The WHO analgesic ladder, published in 1986, provided guidance on how to provide adequate pain relief in cancer. It has gone through several modifications since its initial appearance, and is now used for the treatment of pain in additional types of conditions like degenerative disorders, musculoskeletal diseases, neuropathic pain, and other types of chronic pain. 11 The original version was unidirectional, starting with NSAIDs or paracetamol as step 1, and heading up to weak (step 2) and strong (step 3) opioids, with or without adjuvants, depending on the patient’s level of pain. It has been suggested that step 2, which recommends the use of weak opioids, be eliminated, as there is little evidence that these offer much for pain control. Instead, reduced doses of strong opioids may be more useful. However, opioids aside, one main limitation of the original pain ladder was lack of inclusion of non-pharmacological approaches into the pain treatment path. Subsequently, a fourth step has been added to the pain ladder. This integrates non-pharmacological evidence based interventions like epidural anaesthesia, intrathecal administration of analgesia, neurosurgical procedures, neuromodulation strategies, nerve blocks, and ablative procedures (the removal or destruction of a body part or tissue or its function),
among others. There is more of a focus on quality of life with the updated WHO pain ladder, with a bidirectionality that offers de-escalation if pain improves as well as stepwise escalation for worsening pain. Some of the main elements are:
• Oral dosing of drugs whenever possible
• Around-the-clock administration for pain control rather than on-demand
• Analgesics must be prescribed according to pain intensity as evaluated by a scale of pain severity. For this purpose, a clinical examination must combine with an adequate assessment of the pain.
• Individualised therapy (including dosing) addresses the concerns of the patient. This method presupposes that there is no standard dosage in the treatment of pain, maybe the biggest challenge in pain management, as the dose must be continuously adapted to the patient, balancing analgesic effects with potential side effects.
• Proper adherence to pain medications, as alteration in the dosing can lead to a recurrence of pain.
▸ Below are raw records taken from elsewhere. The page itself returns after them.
Lemma createPrescription_partial_write_witness :
  let E := Scenario.deployment (Scenario.writes_fail Appointment Scenario.timeout)
             "production" Scenario.upload_ok in
  exists prescription,
    lookup "appointmentId" prescription = VStr Sample.a1 /\
    fst (createPrescription E Scenario.valid_request Sample.store) =
      catch_write E "Failed to create prescription" Scenario.timeout /\
    status (fst (createPrescription E Scenario.valid_request Sample.store)) <> 201 /\
    snd (createPrescription E Scenario.valid_request Sample.store) Prescription =
      (Sample.store Prescription ++ [prescription])%list /\
    snd (createPrescription E Scenario.valid_request Sample.store) Appointment =
      Sample.store Appointment.
Proof.
  cbv zeta.
  apply (createPrescription_partial_write
           (Scenario.deployment (Scenario.writes_fail Appointment Scenario.timeout)
              "production" Scenario.upload_ok)
           Scenario.valid_request Sample.store
           [Sample.med "Ibuprofen" "200mg"] Sample.appointment1 Scenario.timeout);
    try reflexivity; try discriminate.
  - repeat constructor; discriminate.
  - repeat constructor.
Defined.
With evidence that pharmacistled management of pain helps to optimise outcomes in selfmedicating people, pharmacy teams have a very important role in the acute management of pain. Using up to date research evidence and guidelines can help pharmacy teams with the provision of the most effective treatment strategies. Advice on appropriate OTC analgesia tailored to each patient, considering age, medical conditions and other medications can be offered, as well as advice about topical vs. oral administration. Appropriate referral to a GP for stronger medication can be made if necessary.